Photo by Andreas Rønningen on Unsplash

Pulling into a space alongside the pavement, I kill the engine and slump in my seat. I was told about this less than a fortnight ago. I put everything on hold to be here, to support my family, and I find myself sincerely regretting that decision. What did they ever do for me? What do I owe them? The last time I’d seen any of them was at the last wedding and I don’t like to talk about that.
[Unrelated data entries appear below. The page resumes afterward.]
Lemma merge_right_spec fuel j k arr :
  merge_inv l1 l2 (len l1) j k arr → len l2 - j < Z.of_nat fuel → (0 < fuel)%nat →
  returns (loop fuel (merge_right a t (len l2)) (j, k, arr)) (λ arr, arr ≡ₚ l1 ++ l2 ∧ StronglySorted Z.le arr).
Proof.
  intros Hinv Hf Hf0.
  apply (loop_returns (λ st : Z * Z * list Z, let '(j, k, arr) := st in merge_inv l1 l2 (len l1) j k arr)
    (λ st : Z * Z * list Z, let '(j, k, arr) := st in Z.to_nat (len l2 - j))); [|done|lia].
  clear j k arr Hinv Hf. intros [[j k] arr] (x1 & y1 & x2 & y2 & out & rest & E1 & E2 & Ei & Ej & Ea & Ek & Hr & He).
  unfold merge_right. destruct (run_cases _ _ _ _ E1 Ei) as [[-> Hi]|(z1 & y1' & -> & Hi)]; [|lia].
  destruct (run_cases _ _ _ _ E2 Ej) as [[-> Hj]|(z2 & y2' & -> & Hj)].
  { rewrite (proj2 (Z.ltb_ge j _)) by lia. cbn [returns]. destruct He as (Hp & Hs & _).
    destruct rest as [|z rest]; [|by unfold len in Hr]. rewrite app_nil_r in Ea. subst arr.
    by rewrite !app_nil_r in Hp. }
  rewrite (proj2 (Z.ltb_lt j _)) by lia. subst j. rewrite (read_t x2 z2 y2') by done. cbn [mbind outcome_bind].
  run (take_t (len l1) k arr x1 [] x2 z2 y2' out rest); try done.
  { intros z Hz. by apply elem_of_nil in Hz. }
  intros arr' Hinv'. cbn [returns]. split; [done|lia].
Qed.

Lemma merge_array_spec :
  returns (merge_array a h t (len l1) (len l2)) (λ r, ∃ out,
    r = pre ++ out ++ post ∧ out ≡ₚ l1 ++ l2 ∧ StronglySorted Z.le out).
Proof.
  pose proof (len_nonneg l1). pose proof (len_nonneg l2). unfold merge_array.
  run merge_both_spec; [|lia|lia|].
  { exists [], l1, [], l2, [], (replicate (Z.to_nat (len l1 + len l2)) 0). repeat (split; [done|]). split.
    { unfold len. rewrite length_replicate. unfold len. lia. }
    split; [done|]. split; [constructor|]. intros o y Ho. by apply elem_of_nil in Ho. }
  intros [[[i j] k] arr] [Hinv Hor].
  assert (0 ≤ i ∧ 0 ≤ j) as [Hi Hj].
  { destruct Hinv as (x1 & y1 & x2 & y2 & out & rest & _ & _ & -> & -> & _). split; apply len_nonneg. }
  run (merge_left_spec _ i j k arr Hinv Hor); [lia|lia|]. intros [k' arr'] Hinv'.
  run (merge_right_spec _ j k' arr' Hinv'); [lia|lia|]. intros out [Hp Hs].
  assert (len out = len (l1 ++ l2)) as Hl by (unfold len; by rewrite Hp).
  rewrite <-len_app, <-Hl. pose proof (copy_back out (l1 ++ l2) Hl) as Hc. rewrite <-app_assoc in Hc.
  eapply returns_mono; [exact Hc|]. intros r ->. by exists out.
Qed.
End merging.

Lemma merge_sort_rec_spec fuel pre l post :
  len l < Z.of_nat fuel → 
  returns (__merge_sort fuel (pre ++ l ++ post) (len pre) (len l))
    (λ r, ∃ l', r = pre ++ l' ++ post ∧ l' ≡ₚ l ∧ StronglySorted Z.le l').
Proof.
  revert pre l post. induction fuel as [|fuel IH]; intros pre l post Hf.
  { pose proof (len_nonneg l). lia. }
  cbn [__merge_sort]. destruct (Z.ltb_spec 1 (len l)) as [Hlt|Hge].
  - set (n := Z.quot (len l) 2). assert (1 ≤ n < len l) as Hn by (unfold n; dlia).
    set (l1 := take (Z.to_nat n) l). set (l2 := drop (Z.to_nat n) l).
    assert (len l1 = n) as L1 by (unfold len, l1 in *; rewrite length_take; lia).
    assert (len l - n = len l2) as -> by (unfold len, l2 in *; rewrite length_drop; lia).
    assert (l = l1 ++ l2) as E by (symmetry; apply take_drop). clearbody l1 l2 n. subst l.
    rewrite len_app in Hf, Hn. rewrite <-!app_assoc, <-L1. run (IH pre l1 (l2 ++ post)); [lia|]. intros r1 (l1' & -> & P1 & S1).
    assert (len l1' = len l1) as L1' by (unfold len; by rewrite P1).
    rewrite <-L1'. replace (pre ++ l1' ++ l2 ++ post) with ((pre ++ l1') ++ l2 ++ post) by by rewrite <-!app_assoc.
    rewrite <-len_app. run (IH (pre ++ l1') l2 post); [lia|]. intros r2 (l2' & -> & P2 & S2).
    assert (len l2' = len l2) as L2' by (unfold len; by rewrite P2).
    rewrite len_app, <-L2', <-!app_assoc. eapply returns_mono; [by apply merge_array_spec|].
    intros r (out & -> & Po & So). exists out. split; [done|]. split; [|done]. by rewrite Po, P1, P2.
  - cbn [returns]. exists l. split; [done|]. split; [done|]. unfold len in Hge.
    destruct l as [|x [|y l]]; [constructor|by repeat constructor|simpl in Hge; lia].
Qed.

Lemma sorted_list_range l : StronglySorted Z.le l → sorted_range Z.le 0 (len l - 1) l.
Proof.
  intros Hs i j Hi Hij Hj.
  rewrite <-(take_drop (Z.to_nat j) l) in Hs. apply (StronglySorted_app_1_elem_of _ _ _ _ _ Hs).
  - apply list_elem_of_lookup. exists (Z.to_nat i). rewrite lookup_take_lt by lia. apply get_lookup. lia.
  - apply list_elem_of_lookup. exists O. rewrite lookup_drop, Nat.add_0_r. apply get_lookup. lia.
Qed.

Lemma sorted_range_list l : sorted_range Z.le 0 (len l - 1) l → StronglySorted Z.le l.
Proof.
  induction l as [|x l IH]; [constructor|]. intros Hs. constructor.
  - apply IH. intros i j Hi Hij Hj. specialize (Hs (i + 1) (j + 1)). rewrite len_cons in Hs. revert Hs.
    unfold get. rewrite !Z2Nat.inj_add, !Nat.add_1_r by lia. intros Hs. apply Hs; lia.
  - apply Forall_forall. intros y [i Hi]%list_elem_of_lookup. pose proof (lookup_lt_Some _ _ _ Hi).
    assert (get (x :: l) (Z.of_nat (S i)) = y) as <-.
    { unfold get. rewrite Nat2Z.id. by apply list_lookup_total_correct. }
    apply (Hs 0); unfold len; simpl; lia.
Qed.

Lemma permuted_rearranged a a' : a' ≡ₚ a → rearranged 0 (len a - 1) a a'.
Proof.
  intros Hp. split; [done|]. intros k Hk Ho. assert (length a' = length a) as Hl by (by rewrite Hp).
  unfold get. unfold len in Ho. rewrite !list_lookup_total_alt, !lookup_ge_None_2 by lia. done.
Qed.

Lemma merge_sort_all a lo hi :
  returns (merge_sort a lo hi (len a)) (λ a',
    rearranged 0 (len a - 1) a a' ∧ sorted_range Z.le 0 (len a - 1) a').
Proof.
  unfold merge_sort. pose proof (merge_sort_rec_spec (S (Z.to_nat (len a))) [] a []) as H.
  cbn [app] in H. rewrite app_nil_r in H. pose proof (len_nonneg a).
  eapply returns_mono; [apply H; lia|]. intros r (l' & -> & Hp & Hs). cbn [app].
  rewrite app_nil_r. split; [by apply permuted_rearranged|].
  assert (len l' = len a) as <- by (unfold len; by rewrite Hp). by apply sorted_list_range.
Qed.

(** ** Heaps *)
Section heaps.
Implicit Types (a arr : list Z) (i c k n s : Z).

Definition parent c : Z := (c - 1) / 2.

(** Every element of the first [n] whose parent is at [s] or after is at most its parent. *)
Definition heap_from s n a : Prop := ∀ c, 0 < c < n → s ≤ parent c → get a c ≤ get a (parent c).

Lemma heap_root n a : heap_from 0 n a → ∀ k, 0 ≤ k < n → get a k ≤ get a 0.
Proof.
  intros Hh k Hk. revert Hk. induction (Z.lt_wf 0 k) as [k _ IH]. intros Hk.
  destruct (decide (k = 0)) as [->|]; [done|].
  etrans; [apply Hh; [lia|]; unfold parent; dlia|]. apply IH; unfold parent; dlia.
Qed.

Lemma pick_child_spec a child n current :
  n ≤ len a → 0 ≤ current < n → 0 ≤ child →
  returns (pick_child a child n current) (λ c, (c = current ∨ c = child ∧ child < n) ∧
    get a current ≤ get a c ∧ (child < n → get a child ≤ get a c)).
Proof.
  intros Hn Hc Hch. unfold pick_child. destruct (Z.ltb_spec child n); [|cbn; lia].
  rewrite !aget_get by lia. cbn [mbind outcome_bind returns].
  destruct (Z.ltb_spec (get a current) (get a child)); lia.
Qed.

(** The state of a sift-down at [cur]: the heap is broken at [cur] only. *)
Definition sifting s n cur a : Prop :=
  (∀ c, 0 < c < n → s ≤ parent c → parent c ≠ cur → get a c ≤ get a (parent c)) ∧
  (∀ c, 0 < c < n → parent c = cur → s ≤ parent cur → get a c ≤ get a (parent cur)).

Lemma sifting_swap s n cur child a a' :
  0 ≤ s ≤ cur → 0 < child < n → parent child = cur →
  (∀ c, 0 < c < n → parent c = cur → get a c ≤ get a child) → get a cur ≤ get a child →
  (∀ k, 0 ≤ k → get a' k = if decide (k = cur) then get a child else if decide (k = child) then get a cur else get a k) →
  sifting s n cur a → sifting s n child a'.
Proof.
  intros Hs Hc Hp Hmax Hle Hg [H1 H2].
  assert (cur < child) as Hlt by (unfold parent in Hp; dlia). split.
  - intros c Hcn Hsc Hne. rewrite !Hg by lia. destruct (decide (parent c = cur)) as [E|Hn].
    + rewrite decide_False by (unfold parent in *; dlia).
      case_decide; [done|by apply Hmax].
    + rewrite (decide_False (P := parent c = child)) by done.
      case_decide as E1; [subst c|rewrite decide_False by (intros ->; done); by apply H1].
      assert (parent child = cur) by done. apply H2; [lia|done|done].
  - intros c Hcn Hpc Hsc. rewrite Hp, !Hg by lia. rewrite (decide_True (P := cur = cur)) by done.
    rewrite !decide_False by (unfold parent in *; dlia). rewrite <-Hpc. apply H1; [done|lia|lia].
Qed.

Lemma up_heap_spec a s n :
  0 ≤ s → n ≤ len a → heap_from (s + 1) n a →
  returns (up_heap a s n) (λ a', rearranged 0 (n - 1) a a' ∧ heap_from s n a').
Proof.
  intros Hs Hn Hh. unfold up_heap.
  apply (loop_returns (λ st : Z * Z * list Z, let '(current, index, arr) := st in
    current = index ∧ s ≤ index ∧ rearranged 0 (n - 1) a arr ∧ sifting s n index arr)
    (λ st : Z * Z * list Z, let '(current, index, arr) := st in Z.to_nat (n - index))).
  - intros [[current cur] arr] (-> & Hc & Hr & Hsift). pose proof (rearranged_len _ _ _ _ Hr) as Hl.
    unfold LEFT, RIGHT. rewrite !Z.shiftl_mul_pow2 by lia. change (2 ^ 1) with 2.
    destruct (Z.ltb_spec cur (Z.quot n 2)) as [Hlt|Hge].
    2: { cbn. split; [done|]. intros c Hcn Hsc. apply Hsift; [done|done|]. unfold parent. dlia. }
    assert (cur * 2 + 1 < n) as Hin by dlia.
    run (pick_child_spec arr (cur * 2 + 1) n cur); [lia..|]. intros c1 (Hc1 & Hle1 & Hl1).
    run (pick_child_spec arr (cur * 2 + 2) n c1); [lia..|]. intros c2 (Hc2 & Hle2 & Hl2).
    assert (∀ c, 0 < c < n → parent c = cur → get arr c ≤ get arr c2) as Hmax.
    { intros c Hcn Hpc. assert (c = cur * 2 + 1 ∨ c = cur * 2 + 2) as [->| ->] by (unfold parent in Hpc; dlia);
        [specialize (Hl1 ltac:(lia)); lia|apply Hl2; lia]. }
    case_bool_decide as Hne.
    + assert (0 < c2 < n ∧ parent c2 = cur) as [Hr2 Hp2] by (unfold parent; dlia).
      run (SWAP_rearranged 0 (n - 1)); [lia..|]. intros arr' (Hr' & _ & Hg). cbn [returns].
      split; [|lia]. split; [done|]. split; [lia|]. split; [by eapply rearranged_trans|].
      eapply sifting_swap; [| | |exact Hmax| |exact Hg|exact Hsift]; [lia|done|done|lia].
    + cbn [returns]. assert (c2 = cur) as -> by (destruct (decide (c2 = cur)); [done|by destruct Hne]).
      split; [done|]. intros c Hcn Hsc. destruct (decide (parent c = cur)) as [E|Hn']; [rewrite E; by apply Hmax|by apply Hsift].
  - split; [done|]. split; [done|]. split; [done|]. split.
    + intros c Hcn Hsc Hne. apply Hh; [done|lia].
    + intros c Hcn <- Hsc. unfold parent in Hsc. dlia.
  - unfold len in *. lia.
Qed.

Lemma max_heap_spec a e :
  returns (max_heap a 0 e (len a)) (λ a', rearranged 0 (len a - 1) a a' ∧ heap_from 0 (len a) a').
Proof.
  pose proof (len_nonneg a) as H0. unfold max_heap. eapply returns_mono.
  - apply (for_rev_returns (λ i arr, rearranged 0 (len a - 1) a arr ∧ heap_from (i + 1) (len a) arr)).
    + dlia.
    + split; [done|]. intros c Hc Hp. unfold parent in Hp. dlia.
    + intros i arr Hi [Hr Hh]. pose proof (rearranged_len _ _ _ _ Hr).
      replace (i - 1 + 1) with i by lia. eapply returns_mono; [apply up_heap_spec; [lia|lia|done]|].
      intros arr' [Hr' Hh']. split; [by eapply rearranged_trans|done].
  - cbv beta. intros a' H. done.
Qed.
We don’t talk about that day.

We don’t talk about what happened there.

As I stroll closer to the venue, I start to spot people I recognise. I doubt anyone of these people would actually be invited to said event. My two close friends stroll along the pavement across the road, hand in hand. I wonder when that happened. My old maths teacher from school is climbing stiffly into his car. I liked these people. They were nice. That’s why I don’t think they would be invited. None of them had anything to do with my family. They were far too nice.

I’m dressed, very appropriately ironic for the occasion, in my usual all-black. My black ripped jeans and band t-shirt underneath my tattered denim jacket screams “I have no intention of making an effort” which is exactly what I was going for. I don’t want to be here. I never did want to be here. I’m not about to make an effort.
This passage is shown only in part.